Remember that today’s youth will be tomorrow’s elderly generation.
There is need for a generational transition where each side of divide has no mistrust over the other. No society can survive without a blend between the young and the old.
This is not the way the country should throw away their cultural heritage which is embedded in the people who lived yesteryear. Is not just strange that more often than not, young people run to elders for conflict resolutions but later turn on them as wizards?
No matter how much a person is aggrieved, there are laid down channels of seeking redress through the police and later the courts of law. We call upon people to always exercise maximum redress. Taking the law into one’s hands should be avoided at all costs.

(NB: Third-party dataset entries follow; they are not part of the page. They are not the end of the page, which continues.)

(** * Export job of the Maya-to-USD bridge: [UsdMaya_WriteJob]

    Shallow embedding of [lib/mayaUsd/fileio/jobs/writeJob.cpp].

    The job is modelled by explicit state passing over a record [Job] that
    holds the fields of [UsdMaya_WriteJob] (and of its [mJobCtx]) together
    with the part of the outside world the job acts on: the file system,
    the current render layer and time of the Maya scene, and a trace of the
    calls made to external collaborators (prim writers, chasers, the USD
    persistence API, MEL/Python callbacks, diagnostics of error level).

    What the external collaborators answer is given by a record [Env] of
    oracles.  Status-level diagnostics ([TF_STATUS]) and the advancement of
    the progress bar have no influence on the job and are left out of the
    trace; the interrupt flag of the progress bar is an oracle. *)

From Stdlib Require Import PrimFloat Ascii String.
From stdpp Require Import base option list gmap strings.

Open Scope string_scope.

(** ** Primitive data *)

(** C++ [double]: time samples and unit factors are only stored, compared
    and passed on. *)
Abbreviation double := float (only parsing).

(** [TfToken]: an interned string. *)
Abbreviation TfToken := string (only parsing).

(** [MDagPath]: the node names from the world root down to the node.  The
    world root itself is the path of length 0. *)
Abbreviation MDagPath := (list string) (only parsing).

(** [SdfPath]: [None] is the empty path [SdfPath()], [Some l] the absolute
    prim path with elements [l]; [Some []] is the absolute root [/].  Only
    absolute prim paths occur in the job. *)
Abbreviation SdfPath := (option (list string)) (only parsing).

(** [UsdTimeCode]. *)
Inductive UsdTimeCode :=
| TimeDefault
| TimeCode (t : double).

(** ** String helpers of the [Tf] library used by the job *)

Module Tf.
(** The text of an item holds neither [f]-forbidden character when
    white space and identifier characters are allowed by [f]. *)
Lemma item_text_chars (f : ascii -> bool) (i : item) :
  (forall c, isspace c = true -> f c = true) ->
  (forall c, ident_char c = true -> f c = true) ->
  item_ok i = true -> chars_all f (item_text i) = true.
Proof.
  intros Hs Hi (Hl & _ & Hn & Hr)%item_ok_parts. unfold item_text.
  rewrite !chars_all_app, !andb_true_iff. split_and!.
  - exact (chars_all_impl _ _ _ Hs Hl).
  - exact (chars_all_impl _ _ _ Hi Hn).
  - exact (chars_all_impl _ _ _ Hs Hr).
Qed.

Lemma item_text_truthy (i : item) :
  item_ok i = true -> truthy (item_text i) = true.
Proof.
  intros (_ & Hn & _)%item_ok_parts. unfold item_text.
  now apply truthy_app_r, truthy_app_l.
Qed.

Lemma strip_item_text (i : item) :
  item_ok i = true -> strip (item_text i) = item_name i.
Proof.
  intros (Hl & Ht & Hn & Hr)%item_ok_parts. unfold strip, item_text.
  pose proof (chars_all_impl _ _ _ ident_char_no_space Hn) as Hsolid.
  rewrite (lstrip_blank _ _ Hl), (lstrip_solid_app _ _ Ht Hsolid).
  rewrite (rstrip_app_blank _ _ Hr). now apply rstrip_solid.
Qed.


Lemma join_tail (rest : list string) :
  exists tl, forall x, join ", " (x :: rest) = x +:+ tl.
Proof.
  destruct rest as [|y rest].
  - exists EmptyString. intros x. simpl. now rewrite string_app_empty_r.
  - exists (", " +:+ join ", " (y :: rest)). intros x.
    now rewrite join_cons by discriminate.
Qed.

(** Trimming on the left only removes the padding of the first item. *)
Lemma lstrip_join (i : item) (rest : list item) :
  item_ok i = true ->
  lstrip (join ", " (List.map item_text (i :: rest)))
  = join ", " (List.map item_text
                 (Item EmptyString (item_name i) (pad_right i) :: rest)).
Proof.
  intros (Hl & Ht & Hn & _)%item_ok_parts. simpl List.map.
  destruct (join_tail (List.map item_text rest)) as [tl Htl].
  rewrite !Htl. unfold item_text. simpl.
  rewrite !string_app_assoc, (lstrip_blank _ _ Hl).
  apply lstrip_solid_app; [exact Ht|].
  exact (chars_all_impl _ _ _ ident_char_no_space Hn).
Qed.




End Items.

(** ** get_dependencies *)

Section Parsing.
Import PyStr PyStrFacts.

Lemma scan_lines_skip (before rest : list string) :
  Forall (fun line => startswith "Requires" line = false) before ->
  scan_lines (before ++ rest) = scan_lines rest.
Proof.
  induction 1 as [|line before Hline _ IH]; [reflexivity|].
  cbn [app scan_lines]. now rewrite Hline.
Qed.

Lemma scan_lines_field (label value : string) (after : list string) :
  startswith "Requires" label = true ->
  chars_all no_colon label = true ->
  chars_all no_colon value = true ->
  scan_lines ((label +:+ ":" +:+ value) :: after)
  = if truthy (strip value)
    then Return (List.map strip (List.filter truthy (split ", " (strip value))))
    else Return [].
Proof.
  intros Hlabel Hl Hv. cbn [scan_lines]. unfold startswith in *.
  now rewrite (prefix_app _ _ _ Hlabel), (split_colon _ _ Hl Hv).
Qed.

Lemma chars_all_join (f : ascii -> bool) (pieces : list string) :
  chars_all f ", " = true ->
  Forall (fun p => chars_all f p = true) pieces ->
  chars_all f (join ", " pieces) = true.
Proof.
  intros Hsep. induction 1 as [|p rest Hp Hrest IH]; [reflexivity|].
  destruct rest as [|q rest]; [exact Hp|].
  rewrite join_cons by discriminate.
  now rewrite !chars_all_app, Hp, Hsep, IH.
Qed.



End Parsing.




(** C4, as it holds.  When the query exits with a non-zero status, which
    is what [pip show] does for a package that is not installed,
    [get_dependencies] prints its diagnostic and returns the empty
    list. *)
Theorem nonzero_exit_fails_soft (pip_show : string -> process)
    (package_name : string) (returncode : Z) (stdout : string)
    (tr : list event) :
  pip_show package_name = Exited returncode stdout ->
  returncode <> 0%Z ->
  get_dependencies pip_show package_name tr
  = (Return [],
     tr ++ [RunPip package_name; PrintLine (error_message package_name)]).
Proof.
  intros Hrun Hrc. unfold get_dependencies. rewrite Hrun.
  apply Z.eqb_neq in Hrc. rewrite Hrc.
  now rewrite <- (assoc_L (++)).
Qed.

Lemma nonzero_exit_fails_soft_witness :
  get_dependencies pip_cycle "requests" []
  = (Return [],
     [RunPip "requests";
      PrintLine "Error: Could not fetch dependencies for requests"]).
Proof.
  apply (nonzero_exit_fails_soft pip_cycle "requests" 1 EmptyString []);
    [reflexivity | lia].
Defined.

(** C4, as the claim has it, fails: when [pip] cannot be started the
    query has failed, yet nothing is printed and the error leaves
    [get_dependencies]. *)
Lemma pip_unavailable_raises :
  query_failed (no_pip "requests")
  /\ get_dependencies no_pip "requests" []
     = (Raise FileNotFoundError, [RunPip "requests"])
  /\ printed (snd (get_dependencies no_pip "requests" [])) = []
  /\ get_dependencies no_pip "requests" []
     <> (Return [],
         [RunPip "requests"; PrintLine (error_message "requests")]).
Proof. split_and!; [exact I | reflexivity | reflexivity | discriminate]. Qed.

Instead of killing these old people, society should start looking at them as a colossus of wisdom from which the younger generation could tap into. The way society collectively looks at the aged should change if we are to respect them.
We have noticed of late that mostly youths have taken to confrontational means of resolving disputes, which should not be the case. The situation gets out of hand with rampant political intolerance and failure by people of diverse groupings to co-exist.
The HRC director was spot on when she advised that the police and other law enforcement agencies must step in and ensure old people are protected from barbaric beatings by people who accuse them of practising witchcraft even without proof.
Mind you, these old folks have no ways of stopping the hands of time from ticking their youth away so that they remain forever young.
Therefore, we feel no person should be victimised solely because nature has dictated that they should no longer look young anymore.